В январе на пленуме обкома выступил Луговой, приводил безобразные факты политики прежнего руководства, напомнил об опале, в которой вешенцы всегда были у Шеболдаева. Евдокимов вдруг принародно заорал на Петра Кузьмича: «Что ты мне болтаешь о какой-то опале! Вы в Вешенской богему создали! Шолохов у вас — альфа и омега! Камень себе поставьте и молитесь на него. Пусть Шолохов книжки пишет, а политикой мы будем заниматься без него!»

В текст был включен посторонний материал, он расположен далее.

(** With as many pinned blocks as there are buffers, [bget] of any other block
    panics. *)
Theorem bget_exhausted c p id s x l d b :
  caller c p id s -> bio_rep id x l d -> b ∉ held d ++ pinned d -> (NBUF <= length (remove_dups (pinned d)))%nat ->
  bget resume rounds lock_at 1 b s x = Panic "bget: no buffers".
Proof.
  intros Hc [Hlk Hsz R] Hb Hfull. unfold bget.
  destruct (lock_bc_ok c p s x) as (k1 & m1 & -> & _); [apply Hc|done|]. cbn [res_bind].
  set (x1 := set_bc_lock k1 x). change (bufs x) with (bufs x1) in R.
  pose proof (all_pinned _ _ _ _ _ R Hfull) as Hall.
  destruct (cr_ring _ _ _ _ _ R) as [Hseg Hnd]. apply NoDup_cons in Hnd as [Hhead Hnd].
  rewrite (find_cached_seg (S NBUF) x1 HEAD l) by (done || (rewrite (cr_len _ _ _ _ _ R); lia)). cbn [res_bind].
  destruct (List.find (is_block 1 b x1) l) as [i|] eqn:Ef.
  { apply List.find_some in Ef as [Hi Hp]. apply list_elem_of_In, Hall in Hi as [_ Hi].
    apply andb_true_iff in Hp as [_ Hp2%Z.eqb_eq]. rewrite Hp2 in Hi. destruct Hb. apply elem_of_app. by right. }
  rewrite (find_victim_seg (S NBUF) x1 l HEAD) by (done || (rewrite (cr_len _ _ _ _ _ R); lia)). cbn [res_bind].
  destruct (List.find (is_unused x1) (rev l)) as [i|] eqn:Ev; [|done].
  apply List.find_some in Ev as [Hi Hp]. apply List.in_rev, list_elem_of_In in Hi.
  destruct (Hall i Hi) as [H1 H2]. unfold is_unused, flag in Hp.
  rewrite (br_flags _ _ _ (cr_buf _ _ _ _ _ R i Hi) H1), decide_True, andb_false_r in Hp; done.
Qed.

End Ops.

(** * An example *)

Section BioExamples.
Import Bio.

Definition demo_sl : sleeplock := mkSleeplock 0 demo_lock "" 0.
Definition demo_bio : bio :=
  mkBio demo_lock (fun _ => mkBuf 0 0 0 demo_sl 0 0 0 []) (fun b => [b]) 100.

(** Process 0, whose pid is 1. *)
Lemma demo_caller : caller 0 0 1 (demo_in 0).
Proof. split; [by exists (demo_cpu 0 (Some 0%nat))|]. split; [done|]. by eexists. Qed.

(** Write block 7 through the cache, pin block 8, read both again. *)
Definition demo_ops : list bop :=
  [BRead 7; BSet 7 [77]; BWrite 7; BRelse 7; BRead 8; BSet 8 [88]; BPin 8; BRelse 8;
   BRead 7; BRead 8].

Lemma bcache_refines_witness : exists ptr' s' x',
  bio_run demo_resume 1 (fun i => i) demo_ops (fun _ => 0) (demo_in 0) (binit demo_bio) =
    Ok ([[7]; [8]; [77]; [88]], ptr', s', x') /\ memdisk x' 7 = [77] /\ memdisk x' 8 = [8].
Proof.
  destruct (bcache_refines demo_resume 1 (fun i => i) 0 0 1 demo_ops (fun _ => 0) (demo_in 0) demo_bio
    [[7]; [8]; [77]; [88]] (default (Dev.boot (fun _ => []) 0)
       match dev_run demo_ops (Dev.boot (memdisk demo_bio) 100) with Ok (_, d) => Some d | _ => None end))
    as (ptr' & s' & x' & H1 & _ & H2 & _).
  - lia.
  - apply demo_caller.
  - done.
  - vm_compute. reflexivity.
  - vm_compute. reflexivity.
  - exists ptr', s', x'. split; [exact H1|]. rewrite !H2. split; reflexivity.
Defined.

Lemma bget_recycles_lru_witness : exists i s' x',
  bget demo_resume 1 (fun i => i) 1 9 (demo_in 0) (binit demo_bio) = Ok (i, s', x') /\
  Some i = Some 0.
Proof.
  destruct (bget_recycles_lru demo_resume 1 (fun i => i) 0 0 1 (demo_in 0) (binit demo_bio) (rev (seqZ 0 30))
    (Dev.boot (memdisk demo_bio) 100) 9) as (i & s' & x' & H1 & H2 & _).
  - apply demo_caller.
  - by apply binit_rep.
  - lia.
  - cbn. unfold NBUF. lia.
  - apply not_elem_of_nil.
  - assert (forallb (fun i => negb (bool_decide (holds_block 9 (bufs (binit demo_bio) i)))) (rev (seqZ 0 30)) = true)
      as H by (vm_compute; reflexivity).
    intros i Hi Hh. apply list_elem_of_In in Hi. rewrite forallb_forall in H. specialize (H i Hi).
    by rewrite bool_decide_true in H.
  - exists i, s', x'. split; [exact H1|]. rewrite <- H2. vm_compute. reflexivity.
Defined.

(** Pin blocks 0 to 29, then ask for another one. *)
Definition demo_fill : list bop := flat_map (fun b => [BRead b; BPin b; BRelse b]) (seqZ 0 30).
Definition demo_full : bdev :=
  match dev_run demo_fill (Dev.boot (memdisk demo_bio) 100) with Ok (_, d) => d | _ => Dev.boot (fun _ => []) 0 end.

Lemma bget_exhausted_witness : exists s x,
  bget demo_resume 1 (fun i => i) 1 30 s x = Panic "bget: no buffers".
Proof.
  destruct (bio_run_refines demo_resume 1 (fun i => i) 0 0 1 demo_fill (fun _ => 0) (demo_in 0) (binit demo_bio)
    (rev (seqZ 0 30)) (Dev.boot (memdisk demo_bio) 100) (map (fun b => [b]) (seqZ 0 30)) demo_full)
    as (ptr & s & x & l & _ & Hc & HR & _).
  - lia.
  - apply demo_caller.
  - by apply binit_rep.
  - intros b Hb. by apply elem_of_nil in Hb.
  - vm_compute. reflexivity.
  - vm_compute. reflexivity.
  - exists s, x. apply (bget_exhausted demo_resume 1 (fun i => i) 0 0 1 s x l demo_full 30); [exact Hc|exact HR|..].
    + apply (bool_decide_unpack _). vm_compute. exact I.
    + vm_compute. reflexivity || lia.
Defined.

End BioExamples.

В феврале удар вдруг по вешенцам нанес директор Грачевской МТС Корешков, бывший вешенский заврайзо, тот самый, который в 1932 году предлагал уполномоченным крайкома поискать у себя в заднице «сплошные колоски» (а Михаил имел неосторожность рассказать об этом в письме Сталину). Он, оказывается, служил не только в Красной армии, как писал Михаил Сталину, но и у белых, и настоящая его фамилия была Коржиков. Удивить такой историей на Дону кого-нибудь было трудно, но обо всех бывших беляках из своего окружения Михаил знал (даже если о них не знал НКВД), а вот о Корешкове — нет. К тому же беляком он был, по-видимому, активным, участвовал в расстрелах красноармейцев. Сперанский вышел на него случайно, раскручивая свое липовое дело об эсерах в Кашарском районе, и очень обрадовался. Пройдя выучку у Резника, он любил использовать в своей работе настоящих контрреволюционеров. Как в свое время Ермакову и Сенину, он предложил Коржикову «помочь» органам разоблачить вражескую организацию в Вешенской — желательно как троцкистскую. Для начала Корешков-Коржиков должен был дать материал на Слабченко, директора совхоза «Красный колос», друга Шолохова и Лугового. Слабченко тоже в свое время воевал за белых. Коржиков сказал, что подумает, пошел к Шолохову и честно все ему рассказал. «Что мне делать?» — спросил он. Михаил посоветовал ему написать Ежову о том, что Сперанский провоцирует его и понуждает под угрозой ареста и расстрела дать лживые материалы на Слабченко. Что решил Коржиков, Михаил не знал. Но в марте Слабченко арестовали, а вместе с ним — брата Марии Петровны Василия Громославского, служившего до закрытия Букановской церкви в 1929 году диаконом в ней, а потом работавшего в «Красном колосе». Коржиков оставался на свободе, из чего можно было сделать вывод, что он предложение Сперанского принял. Но вскоре, как некогда Сенина, арестовали и его.
Потом пошли аресты в Вешенском районе. Брали преимущественно оставшихся в живых участников восстания 1919 года, близких к Шолохову и его друзьям, — Конкина, Точилкина, Кривошлыкова, Махотенко, Чукарина — того самого, за дочь которого Катю сватался Михаил в 1921 году. С каждым новым арестом Евдокимов вел себя все уверенней. Несмотря на то что Шеболдаев был уже арестован, он с ходу отметал все разговоры о «шеболдаевских кадрах» в обкоме. В апреле, на закрытом бюро Вешенского райкома, когда Луговой назвал Чекалина «шеболдаевцем», Евдокимов жестоко обрушился на него: «Кто дал тебе право делать имя Шеболдаева нарицательным?!»